Member of the Multnomah County Board of Commissioners from the 1st district
- In office January 1, 2009 – October 18, 2013
- Preceded by: Maria Rojo de Steffey
- Succeeded by: Liesl Wendt

Member of the Oregon House of Representatives
- In office January 1999 – February 27, 2004
- Preceded by: Margaret Carter
- Succeeded by: Joe Smith

Personal details
- Born: August 19, 1967 (age 58) Walla Walla, Washington, U.S.
- Party: Democratic
- Relatives: Stephen Kafoury (father) Gretchen Kafoury (mother)
- Education: Whitman College (BA)

= Deborah Kafoury =

American politician (born 1967)

Deborah Kafoury (born August 19, 1967) is a politician in the U.S. state of Oregon.

Born in Walla Walla, Washington, Kafoury received her bachelor's degree from Whitman College. She was the chair of the Multnomah County Commission, where she succeeded Jeff Cogen. She previously held a seat on the commission, which she resigned in October 2013 in order to run for chair in the May 2014 election. She noted her work on renovations to the Sellwood Bridge as something she would continue as chair, and pushed for the passage of Metro's 10-year, $2.4 billion homeless services measure.

Kafoury was a founder of the young voter mobilization nonprofit X-PAC and served three terms in the Oregon House of Representatives, from 1999 to 2004, including a leadership role in the Democratic Party caucus.

She is the daughter of Stephen Kafoury and the late Gretchen Kafoury. She is also the first cousin of Trevor Kafoury, formerly the VP of commercial real estate brokerage CBRE in Portland, Oregon.

==Multnomah County==

In 2008, Kafoury was elected to the Multnomah County Commission. As a commissioner, she worked on efforts to replace the Sellwood Bridge and the Multnomah County Courthouse.

In October 2013, she resigned to run for chair, as required by the county charter. After receiving endorsements from several local newspapers, she was elected Multnomah County Chair on May 20, 2014. She took office June 5, 2014, and left it on December 31, 2022.

In response to the region's housing crisis, Kafoury established a Joint Office of Homeless Services in partnership with the City of Portland. The Joint Office consolidated a number of initiatives under one roof, focusing on programs such as short-term rental assistance to vulnerable people, transition out of shelter and into permanent housing, and increased capacity of Portland area shelters. Under Kafoury's tenure the Joint Office of Homeless Services used at least 2 million taxpayer dollars to purchase 22,700 tents and 69,514 tarps for the homeless.

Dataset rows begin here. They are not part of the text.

Lemma retrieve_vc_inv (vc : ViewChange P Sig Att) F hist l extra :
  triple (inv F hist l extra) (retrieve_vc (U := U) (Bt := Bt) vc)
    (fun r s => exists sent, pa_known hist ⊆ sent /\ inv F (know hist sent) l extra s
       /\ forall vcs, r = Some vcs -> Forall (fun x => complete sent (MViewChange x)) vcs).
Proof.
  unfold retrieve_vc. apply config_self_pre. intros s [Hs HF]. unfold zoom, retrieve_collected_view_changes.
  destruct Hs as [? ? ? ? ? ? Hvcs ? ? ? ? Hk]. cbn in *. unfold CollectorViewChanges in *.
  destruct ((mb_collector_vc s : gmap N (gmap N (ViewChange P Sig Att))) !! vc_next_view (us_data vc)) as [m|] eqn:E; cbn;
    [|by exists (sent_now hist s); split; [|split; [split; [constructor|]|]]].
  destruct (_ <=? _)%N; cbn; exists (sent_now hist s); (split; [exact Hk|]); [by split; [split; [constructor|]|]|].
  split; [split; [constructor|]|]; cbn; try done; unfold CollectorViewChanges in *.
  - intros view m' from x Hm' Hx. eapply Hvcs; [|exact Hx]. by apply lookup_delete_Some in Hm' as [_ ?].
  - intros vcs [= <-]. apply list.Forall_forall. intros x ([from y] & -> & Hy)%list_elem_of_fmap.
    apply elem_of_hash_iter in Hy. by eapply Hvcs.
Qed.

Lemma start_view_change_timeout_quiet :
  runs quiet (start_view_change_timeout (P := P) (U := U) (Sig := Sig) (Att := Att) (Bt := Bt)).
Proof. unfold start_view_change_timeout. quiet_tac. Qed.
#[local] Hint Resolve start_view_change_timeout_quiet : runs.

Lemma process_view_change_good (vc : ViewChange P Sig Att) hist :
  complete (pa_known hist) (MViewChange vc) -> triple (good hist) (process_view_change (U := U) (Bt := Bt) vc) (fun _ => good hist).
Proof.
  intros Hvc. apply mb_triple_good. intros l v last. unfold process_view_change. apply view_pre, config_pre.
  destruct v as [iv|cip].
  - destruct (_ <=? _)%N; [apply good_ret|]. eapply triple_bind; [by apply collect_vc_inv|]. intros amount.
    destruct (_ <=? _)%N; [apply good_ret|]. eapply triple_bind; [apply set_change_inv|]. intros ?. apply triple_pre.
    intros s0 [last' Hs0]. eapply triple_weaken; [|intros s <-; exact Hs0|intros r s Hr; exact Hr].
    eapply triple_bind; [apply retrieve_vc_inv|]. intros r.
    apply triple_pre. intros s1 (sent & Hsub & Hs1 & _). apply (triple_know _ _ _ _ Hsub).
    eapply triple_weaken; [apply good_of_inv, runs_inv, start_view_change_timeout_quiet|intros s <-; exact Hs1|done].
  - eapply triple_bind; [by apply collect_vc_inv|]. intros amount. destruct (_ <? _)%N; [apply good_ret|].
    destruct (_ <=? _)%N; [apply good_ret|]. eapply triple_bind; [apply retrieve_vc_inv|]. intros r.
    apply triple_pre. intros s0 (sent & Hsub & Hs0 & Hr). apply (triple_know _ _ _ _ Hsub). eapply triple_weaken; [|intros s <-; exact Hs0|intros r' s Hr'; exact Hr'].
    apply config_self_pre. qbind. destruct (negb _); [apply good_of_inv; inv_quiet|].
    apply triple_lift_pre; [apply unwrap_fuel|]. intros vcs Hv. apply config_pre. apply good_of_inv.
    apply (sign_broadcast_last (fun m => MNewView (mkNewView m))); [|intros e; quiet_tac].
    intros m Hm. split_and!; [done| |done]. apply new_view_carries.
    assert (nvc_view_changes (nv_certificate (nv_data (mkNewView m))) = vcs) as ->
      by exact (f_equal (fun d => nvc_view_changes (nv_certificate d)) Hm).
    apply list.Forall_forall. apply Hr. by destruct r; cbn in Hv; [injection Hv as ->|].
Qed.

(** ** New views *)

Lemma forward_recovery_quiet (req : Req) (m : Msg) i view :
  runs quiet (forward_recovery (U := U) (Bt := Bt) req m i view).
Proof.
  unfold forward_recovery. repeat runs_step; try done.
  unfold index_u64, unwrap. by case_match.
Qed.
#[local] Hint Resolve forward_recovery_quiet : runs.

(** The loop of [update_in_new_view] ends when its counter reaches the prepare's:
    without overflow checks it would wrap around for the greatest counter. *)
Context (Hoc : overflow_checks = true).

Lemma update_loop_spec counter_accepted fuel : forall next (heap : list Msg), update_fuel counter_accepted next <= fuel ->
  match update_in_new_view_loop fuel counter_accepted next heap with
  | Val (_, heap') => heap' ⊆ heap
  | Panic => True
  | NoFuel => False
  end.
Proof.
  unfold update_fuel. induction fuel as [|fuel IH]; intros next heap Hf; [lia|]. cbn.
  destruct (N.leb_spec next counter_accepted) as [Hle|]; [|done]. unfold Count_add_assign.
  destruct (u64_add next 1) as [next'| |] eqn:Hn; cbn; [|done|by apply u64_add_fuel in Hn].
  apply u64_add_inv in Hn as ->; [|done]. specialize (IH (next + 1)%N (MinHeap_pop (K := N) heap).2 ltac:(lia)).
  destruct (update_in_new_view_loop _ _ _ _) as [[? heap']| |]; [|done|done]. etransitivity; [exact IH|].
  intros x. apply MinHeap_pop_elem.
Qed.

Lemma update_in_new_view_early count :
  forall sent, triple (early_ok sent) (update_in_new_view count) (fun _ e => early_ok sent e /\ True).
Proof.
  intros sent e He. unfold update_in_new_view, mbind, St_bind, self, modify, lift. cbn -[update_in_new_view_loop update_fuel].
  pose proof (update_loop_spec count _ (oe_next_count e) (oe_unprocessed e) (Nat.le_refl _)) as Hl.
  destruct (update_in_new_view_loop _ _ _ _) as [[next heap]| |]; cbn; [|done|done]. split; [|done].
  unfold early_ok in *. cbn. rewrite list.Forall_forall in *. intros x Hx. by apply He, Hl.
Qed.

Lemma accept_unique_prep_inv (p : Prep) F hist l extra :
  complete (pa_known hist) (MView (VPrepare p)) ->
  triple (inv F hist l extra) (accept_unique_prep (U := U) (Bt := Bt) clock p)
    (fun _ => inv F hist l (extra ++ rb_batch (pr_request_batch (us_data p)))).
Proof.
  intros Hp. unfold accept_unique_prep. apply config_self_pre. qbind. eapply triple_bind; [by apply exec_call_inv|].
  intros [[[cp recs] batch] timeout]. set (extra' := extra ++ _).
  eapply (triple_weaken _ (inv F hist l extra')); [|intros s Hs; exact (proj1 Hs)|intros r s Hr; exact Hr].
  eapply triple_bind; [apply process_batching_output_inv|]. intros ?. apply config_pre.
  eapply (triple_bind _ _ _ (fun _ => inv F hist l extra')).
  { destruct (_ && _); [|by apply triple_ret]. eapply triple_bind; [apply sign_triple|]. intros r.
    eapply (triple_bind _ _ _ (fun _ => inv F hist l extra')); [|intros u; inv_quiet].
    destruct r as [m|e]; [by apply (broadcast_triple (fun m => MView (VCommit m))), sendable_commit|inv_quiet]. }
  intros ?. eapply triple_bind; [apply triple_for; intros [c r] _; apply handle_recovery_request_inv|]. intros ?.
  eapply triple_weaken; [apply (enforcer_call_inv _ _ (fun _ _ => True)); intros sent _; apply update_in_new_view_early
                        |intros s Hs; exact Hs|by intros ? s (? & ? & ?%inv_forget & _)].
Qed.

Lemma accept_unique_preps_inv (ps : list Prep) : forall F hist l extra,
  Forall (fun p => complete (pa_known hist) (MView (VPrepare p))) ps ->
  triple (inv F hist l extra) (st_for ps (accept_unique_prep (U := U) (Bt := Bt) clock))
    (fun _ => inv F hist l (extra ++ preps_requests ps)).
Proof.
  induction ps as [|p ps IH]; intros F hist l extra Hps; cbn [st_for].
  - unfold preps_requests. cbn. rewrite app_nil_r. ret.
  - apply list.Forall_cons in Hps as [Hp Hps]. eapply triple_bind; [by apply accept_unique_prep_inv|]. intros ?.
    unfold preps_requests. cbn. rewrite app_assoc. by apply IH.
Qed.

(** The prepares of a new view come from the logs of its view changes. *)
Definition new_view_log (nv : NewView P Sig Att) : list (UsigMessageV P Sig Att ViewChangeVariantNoLog) :=
  concat ((fun vc => message_log (vc_variant (us_data vc))) <$> nvc_view_changes (nv_certificate (nv_data nv))).

Lemma scan_log_elem last (ms : list (UsigMessageV P Sig Att ViewChangeVariantNoLog)) : forall acc (p : Prep),
  p ∈ (foldl (scan_log_message last) acc ms).1 -> p ∈ acc.1 \/ exists v, MView v ∈ ms /\ msg_prepare v = p.
Proof.
  induction ms as [|m ms IH]; intros acc p Hp; [by left|]. cbn in Hp.
  apply IH in Hp as [Hp|(v & Hv & <-)]; [|right; exists v; set_solver].
  destruct acc as [preps cp], m as [v| | |c]; cbn in Hp; try by left.
  - fold (msg_prepare v) in Hp. destruct (option_ltb _ _); [|by left]. cbn in Hp.
    rewrite MinHeap_push_Permutation in Hp. apply elem_of_cons in Hp as [->|Hp]; [|by left]. right. exists v. set_solver.
  - left. cbn. by repeat case_match; simplify_eq.
Qed.

Lemma unique_prepares_elem heap : forall last (p : Prep), p ∈ unique_prepares last heap -> p ∈ heap.
Proof.
  induction heap as [|q heap IH]; intros last p; cbn; [done|]. case_match; rewrite ?elem_of_cons.
  - intros [->|Hp]; [by left|]. right. by eapply IH.
  - intros Hp. right. by eapply IH.
Qed.

Lemma new_view_preps_complete sent (nv : NewView P Sig Att) last :
  complete sent (MNewView nv) ->
  Forall (fun p => complete sent (MView (VPrepare p))) (compute_new_view_state last (nv_certificate (nv_data nv))).2.
Proof.
  intros Hnv. apply list.Forall_forall. intros p. unfold compute_new_view_state.
  destruct (foldl _ _ _) as [preps cp] eqn:E. cbn. intros Hp%unique_prepares_elem%MinHeap_drain_elem.
  assert (p ∈ (foldl (scan_log_message last) ([], None) (new_view_log nv)).1) as Hp' by (unfold new_view_log; by rewrite E).
  apply scan_log_elem in Hp' as [Hin|(v & Hv & <-)]; [by apply elem_of_nil in Hin|]. apply complete_prepare.
  unfold new_view_log in Hv. apply list_elem_of_In, in_concat in Hv as (log & Hlog & Hv).
  apply list_elem_of_In in Hlog, Hv. apply list_elem_of_fmap in Hlog as (vc & -> & Hvc).
  eapply (complete_log _ vc); [|exact Hv|done]. eapply complete_part; [exact Hnv|]. eapply part_new_view; [done|apply part_self].
Qed.

(** The prepares of a journal are in messages received or sent. *)
Lemma journal_preps sent view last l :
  journal sent view last l -> Forall (fun p => complete sent (MView (VPrepare p))) (concat (entry_preps <$> l)).
Proof.
  induction 1 as [|view last l p msgs _ IH _ _ Hc|view last l p msgs _ IH _ _ Hc _|view last l nv _ IH Hnv]; [by apply Forall_nil_2|..];
    rewrite fmap_app, concat_app; cbn; rewrite ?app_nil_r; apply Forall_app; (split; [done|]).
  - constructor; [apply Hc|constructor].
  - constructor; [apply Hc|constructor].
  - by apply new_view_preps_complete.
Qed.

(** Adopting a view: its prepares are executed, and its message is the last one. *)
Lemma set_view_inv view ip last hist l extra :
  triple (inv (at_view (VS_ChangeInProgress ip) last) hist l extra)
    (mb_view_state <~ VS_InView (mkInView view false CollectorCommits_new))
    (fun _ s => exists s0, inv (at_view (VS_ChangeInProgress ip) last) hist l extra s0
                           /\ s = s0.[mb_view_state := VS_InView (mkInView view false CollectorCommits_new)]).
Proof. intros s Hs. exists s. done. Qed.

At a Board of Commissioners meeting on December 21, 2017, Kafoury called fellow commissioner Loretta Smith a "bitch" after abruptly ending the meeting while Smith was asking questions.

In 2018, Kafoury and the Oregon Nurses Association attempted to get a $2 tobacco tax increase on the state ballot. The petitioners failed to get enough signatures to qualify the measure for the ballot.